What you should do: Restate word for word the lines of the data below, from the first through the one that has "change (@sub R".

_ _ _ _ _

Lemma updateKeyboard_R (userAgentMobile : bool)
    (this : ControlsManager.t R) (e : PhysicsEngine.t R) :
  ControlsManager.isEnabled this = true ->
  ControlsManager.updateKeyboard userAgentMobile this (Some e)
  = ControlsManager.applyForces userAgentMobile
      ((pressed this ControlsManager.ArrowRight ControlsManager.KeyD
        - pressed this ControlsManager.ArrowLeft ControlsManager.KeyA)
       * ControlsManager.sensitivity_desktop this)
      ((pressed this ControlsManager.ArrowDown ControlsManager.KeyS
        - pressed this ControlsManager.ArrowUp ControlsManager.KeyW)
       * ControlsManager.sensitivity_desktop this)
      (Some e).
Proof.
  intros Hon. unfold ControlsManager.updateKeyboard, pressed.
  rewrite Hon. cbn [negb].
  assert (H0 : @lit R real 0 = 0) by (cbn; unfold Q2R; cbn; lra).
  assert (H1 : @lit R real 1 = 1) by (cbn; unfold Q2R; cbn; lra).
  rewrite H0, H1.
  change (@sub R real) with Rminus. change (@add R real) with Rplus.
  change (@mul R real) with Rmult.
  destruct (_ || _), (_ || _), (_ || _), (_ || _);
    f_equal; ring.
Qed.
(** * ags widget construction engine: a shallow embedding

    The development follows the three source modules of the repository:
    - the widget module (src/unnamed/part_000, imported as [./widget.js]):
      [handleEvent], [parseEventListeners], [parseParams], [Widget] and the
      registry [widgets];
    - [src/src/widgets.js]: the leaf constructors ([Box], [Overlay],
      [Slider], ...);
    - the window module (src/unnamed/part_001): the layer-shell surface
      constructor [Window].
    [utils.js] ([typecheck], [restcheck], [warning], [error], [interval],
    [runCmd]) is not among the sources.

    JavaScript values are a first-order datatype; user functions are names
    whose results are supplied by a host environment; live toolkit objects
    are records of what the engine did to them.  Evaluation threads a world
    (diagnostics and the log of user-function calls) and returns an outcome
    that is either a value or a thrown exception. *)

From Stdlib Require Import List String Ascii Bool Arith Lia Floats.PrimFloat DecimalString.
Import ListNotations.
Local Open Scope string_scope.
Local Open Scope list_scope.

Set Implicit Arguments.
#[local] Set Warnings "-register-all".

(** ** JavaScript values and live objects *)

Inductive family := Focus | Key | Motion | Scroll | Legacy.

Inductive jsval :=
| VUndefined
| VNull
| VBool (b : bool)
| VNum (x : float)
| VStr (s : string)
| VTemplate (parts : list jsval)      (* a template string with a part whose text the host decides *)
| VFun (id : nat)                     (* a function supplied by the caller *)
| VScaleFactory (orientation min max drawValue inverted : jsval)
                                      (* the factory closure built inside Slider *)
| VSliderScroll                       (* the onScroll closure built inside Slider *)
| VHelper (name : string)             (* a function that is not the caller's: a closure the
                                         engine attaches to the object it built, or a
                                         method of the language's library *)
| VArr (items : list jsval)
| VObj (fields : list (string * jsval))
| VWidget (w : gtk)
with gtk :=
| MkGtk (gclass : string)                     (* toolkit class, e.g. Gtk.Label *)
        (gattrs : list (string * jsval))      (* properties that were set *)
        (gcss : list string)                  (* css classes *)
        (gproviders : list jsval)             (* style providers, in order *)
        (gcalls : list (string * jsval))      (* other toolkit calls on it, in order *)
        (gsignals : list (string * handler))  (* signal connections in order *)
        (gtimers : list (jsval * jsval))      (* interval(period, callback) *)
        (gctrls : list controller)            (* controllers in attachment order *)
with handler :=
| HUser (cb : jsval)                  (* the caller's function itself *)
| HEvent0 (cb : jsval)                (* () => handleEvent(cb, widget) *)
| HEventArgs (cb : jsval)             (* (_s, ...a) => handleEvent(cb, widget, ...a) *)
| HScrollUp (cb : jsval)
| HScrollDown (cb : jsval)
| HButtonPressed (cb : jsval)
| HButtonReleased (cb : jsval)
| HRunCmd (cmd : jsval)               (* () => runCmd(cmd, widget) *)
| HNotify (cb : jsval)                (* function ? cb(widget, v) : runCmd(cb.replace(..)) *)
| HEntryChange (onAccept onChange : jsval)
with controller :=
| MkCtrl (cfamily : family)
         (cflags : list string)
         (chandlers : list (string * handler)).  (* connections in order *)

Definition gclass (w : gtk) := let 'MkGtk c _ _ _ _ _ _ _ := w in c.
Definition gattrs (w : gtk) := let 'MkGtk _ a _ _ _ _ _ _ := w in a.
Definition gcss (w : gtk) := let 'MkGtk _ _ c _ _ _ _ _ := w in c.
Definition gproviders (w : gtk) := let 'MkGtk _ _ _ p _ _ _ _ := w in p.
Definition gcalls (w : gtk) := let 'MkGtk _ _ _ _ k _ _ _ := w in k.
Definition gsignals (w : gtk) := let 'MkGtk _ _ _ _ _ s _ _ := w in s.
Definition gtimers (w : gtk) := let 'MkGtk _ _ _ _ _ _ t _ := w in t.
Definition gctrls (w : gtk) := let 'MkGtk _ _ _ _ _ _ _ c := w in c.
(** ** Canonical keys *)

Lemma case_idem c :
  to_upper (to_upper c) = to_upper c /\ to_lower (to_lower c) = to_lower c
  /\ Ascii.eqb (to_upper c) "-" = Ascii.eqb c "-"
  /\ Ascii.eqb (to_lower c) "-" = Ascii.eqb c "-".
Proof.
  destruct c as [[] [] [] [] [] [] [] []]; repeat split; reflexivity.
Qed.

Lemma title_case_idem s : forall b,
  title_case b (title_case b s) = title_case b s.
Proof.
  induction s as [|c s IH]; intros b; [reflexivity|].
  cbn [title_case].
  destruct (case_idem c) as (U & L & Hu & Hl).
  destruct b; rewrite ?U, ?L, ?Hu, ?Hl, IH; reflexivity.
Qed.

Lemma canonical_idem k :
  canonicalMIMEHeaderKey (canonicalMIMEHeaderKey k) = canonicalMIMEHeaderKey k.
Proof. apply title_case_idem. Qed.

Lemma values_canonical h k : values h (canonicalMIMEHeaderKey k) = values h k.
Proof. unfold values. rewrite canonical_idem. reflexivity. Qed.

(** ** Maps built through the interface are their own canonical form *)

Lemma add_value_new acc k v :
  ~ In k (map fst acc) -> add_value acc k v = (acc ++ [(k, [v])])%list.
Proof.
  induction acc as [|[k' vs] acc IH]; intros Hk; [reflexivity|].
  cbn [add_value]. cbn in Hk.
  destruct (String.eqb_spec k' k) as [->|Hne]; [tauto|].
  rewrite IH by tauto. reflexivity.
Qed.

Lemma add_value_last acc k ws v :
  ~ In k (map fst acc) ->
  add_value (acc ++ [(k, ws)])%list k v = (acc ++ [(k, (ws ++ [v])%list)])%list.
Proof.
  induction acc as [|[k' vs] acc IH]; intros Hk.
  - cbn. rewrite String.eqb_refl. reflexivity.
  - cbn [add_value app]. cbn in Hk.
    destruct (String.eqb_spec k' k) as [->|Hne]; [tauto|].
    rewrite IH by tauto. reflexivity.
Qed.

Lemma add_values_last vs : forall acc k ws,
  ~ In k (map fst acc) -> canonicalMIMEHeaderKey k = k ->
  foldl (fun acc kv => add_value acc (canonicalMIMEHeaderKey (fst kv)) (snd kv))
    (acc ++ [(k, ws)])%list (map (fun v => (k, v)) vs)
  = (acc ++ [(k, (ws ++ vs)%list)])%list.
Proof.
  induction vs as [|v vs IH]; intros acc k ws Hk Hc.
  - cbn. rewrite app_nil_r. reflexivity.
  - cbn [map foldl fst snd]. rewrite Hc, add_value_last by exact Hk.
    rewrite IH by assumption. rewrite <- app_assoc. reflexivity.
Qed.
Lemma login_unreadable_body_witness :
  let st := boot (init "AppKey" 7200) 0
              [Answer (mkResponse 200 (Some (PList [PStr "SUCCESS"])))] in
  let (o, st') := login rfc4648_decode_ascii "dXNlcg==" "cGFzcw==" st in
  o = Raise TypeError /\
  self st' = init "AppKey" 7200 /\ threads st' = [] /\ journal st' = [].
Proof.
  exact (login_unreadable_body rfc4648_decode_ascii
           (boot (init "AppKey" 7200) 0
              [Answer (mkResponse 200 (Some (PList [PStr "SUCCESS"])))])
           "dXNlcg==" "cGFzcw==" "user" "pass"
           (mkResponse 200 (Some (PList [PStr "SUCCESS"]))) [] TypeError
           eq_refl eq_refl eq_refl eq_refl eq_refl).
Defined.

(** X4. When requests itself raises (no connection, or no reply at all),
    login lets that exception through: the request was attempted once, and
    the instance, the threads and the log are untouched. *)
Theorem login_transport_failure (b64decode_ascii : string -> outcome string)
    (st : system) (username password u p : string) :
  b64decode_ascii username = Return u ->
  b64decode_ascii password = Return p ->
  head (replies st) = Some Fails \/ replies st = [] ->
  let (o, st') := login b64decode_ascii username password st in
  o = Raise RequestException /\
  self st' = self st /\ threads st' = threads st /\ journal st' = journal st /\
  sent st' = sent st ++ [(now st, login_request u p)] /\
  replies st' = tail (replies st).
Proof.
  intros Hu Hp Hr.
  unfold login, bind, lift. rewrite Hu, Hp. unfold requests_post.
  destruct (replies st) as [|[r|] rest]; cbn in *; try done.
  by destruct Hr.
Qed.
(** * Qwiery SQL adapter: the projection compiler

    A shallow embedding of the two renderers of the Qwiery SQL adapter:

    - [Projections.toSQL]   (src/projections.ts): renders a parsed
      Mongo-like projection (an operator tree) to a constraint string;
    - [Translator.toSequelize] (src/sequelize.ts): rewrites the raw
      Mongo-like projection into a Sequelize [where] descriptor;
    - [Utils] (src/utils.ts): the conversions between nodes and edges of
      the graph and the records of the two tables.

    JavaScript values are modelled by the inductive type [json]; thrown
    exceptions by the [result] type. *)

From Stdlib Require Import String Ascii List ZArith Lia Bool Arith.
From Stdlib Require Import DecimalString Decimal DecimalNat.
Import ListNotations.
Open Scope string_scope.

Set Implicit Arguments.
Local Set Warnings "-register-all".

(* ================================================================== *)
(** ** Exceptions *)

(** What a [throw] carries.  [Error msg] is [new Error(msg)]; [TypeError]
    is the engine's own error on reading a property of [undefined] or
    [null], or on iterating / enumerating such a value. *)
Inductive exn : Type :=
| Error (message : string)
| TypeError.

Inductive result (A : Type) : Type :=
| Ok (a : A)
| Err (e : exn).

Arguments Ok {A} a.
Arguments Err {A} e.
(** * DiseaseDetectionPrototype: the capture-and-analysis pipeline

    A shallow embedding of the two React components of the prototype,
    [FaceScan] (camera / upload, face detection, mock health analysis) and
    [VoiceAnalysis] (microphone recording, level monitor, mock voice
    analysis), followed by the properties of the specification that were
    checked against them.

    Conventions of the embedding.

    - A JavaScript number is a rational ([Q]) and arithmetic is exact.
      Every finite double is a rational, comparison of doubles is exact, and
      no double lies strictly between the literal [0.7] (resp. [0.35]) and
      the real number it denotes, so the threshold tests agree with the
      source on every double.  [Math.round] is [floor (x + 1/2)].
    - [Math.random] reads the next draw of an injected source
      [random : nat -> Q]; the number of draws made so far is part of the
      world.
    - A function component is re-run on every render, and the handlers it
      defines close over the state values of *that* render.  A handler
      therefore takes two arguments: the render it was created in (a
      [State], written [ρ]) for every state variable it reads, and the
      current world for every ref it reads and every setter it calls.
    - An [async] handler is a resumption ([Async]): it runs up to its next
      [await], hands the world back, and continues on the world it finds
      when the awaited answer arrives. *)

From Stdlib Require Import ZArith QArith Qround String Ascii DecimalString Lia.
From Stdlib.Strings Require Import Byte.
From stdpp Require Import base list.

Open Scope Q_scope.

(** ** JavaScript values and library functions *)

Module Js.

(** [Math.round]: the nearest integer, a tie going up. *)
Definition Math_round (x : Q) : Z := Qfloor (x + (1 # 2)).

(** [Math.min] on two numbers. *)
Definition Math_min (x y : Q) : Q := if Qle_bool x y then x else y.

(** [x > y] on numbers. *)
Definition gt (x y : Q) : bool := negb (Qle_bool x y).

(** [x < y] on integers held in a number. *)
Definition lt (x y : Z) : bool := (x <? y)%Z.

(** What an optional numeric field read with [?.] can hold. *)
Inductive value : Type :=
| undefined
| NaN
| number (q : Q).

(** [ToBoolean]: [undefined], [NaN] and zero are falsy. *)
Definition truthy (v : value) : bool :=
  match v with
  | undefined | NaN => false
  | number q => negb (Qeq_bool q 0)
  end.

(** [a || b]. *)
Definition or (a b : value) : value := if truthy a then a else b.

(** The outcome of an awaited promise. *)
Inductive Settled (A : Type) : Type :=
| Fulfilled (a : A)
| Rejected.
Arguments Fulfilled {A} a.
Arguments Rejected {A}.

_ _ _ _ _

Problem solution:
Lemma updateKeyboard_R (userAgentMobile : bool)
    (this : ControlsManager.t R) (e : PhysicsEngine.t R) :
  ControlsManager.isEnabled this = true ->
  ControlsManager.updateKeyboard userAgentMobile this (Some e)
  = ControlsManager.applyForces userAgentMobile
      ((pressed this ControlsManager.ArrowRight ControlsManager.KeyD
        - pressed this ControlsManager.ArrowLeft ControlsManager.KeyA)
       * ControlsManager.sensitivity_desktop this)
      ((pressed this ControlsManager.ArrowDown ControlsManager.KeyS
        - pressed this ControlsManager.ArrowUp ControlsManager.KeyW)
       * ControlsManager.sensitivity_desktop this)
      (Some e).
Proof.
  intros Hon. unfold ControlsManager.updateKeyboard, pressed.
  rewrite Hon. cbn [negb].
  assert (H0 : @lit R real 0 = 0) by (cbn; unfold Q2R; cbn; lra).
  assert (H1 : @lit R real 1 = 1) by (cbn; unfold Q2R; cbn; lra).
  rewrite H0, H1.
  change (@sub R real) with Rminus. change (@add R real) with Rplus.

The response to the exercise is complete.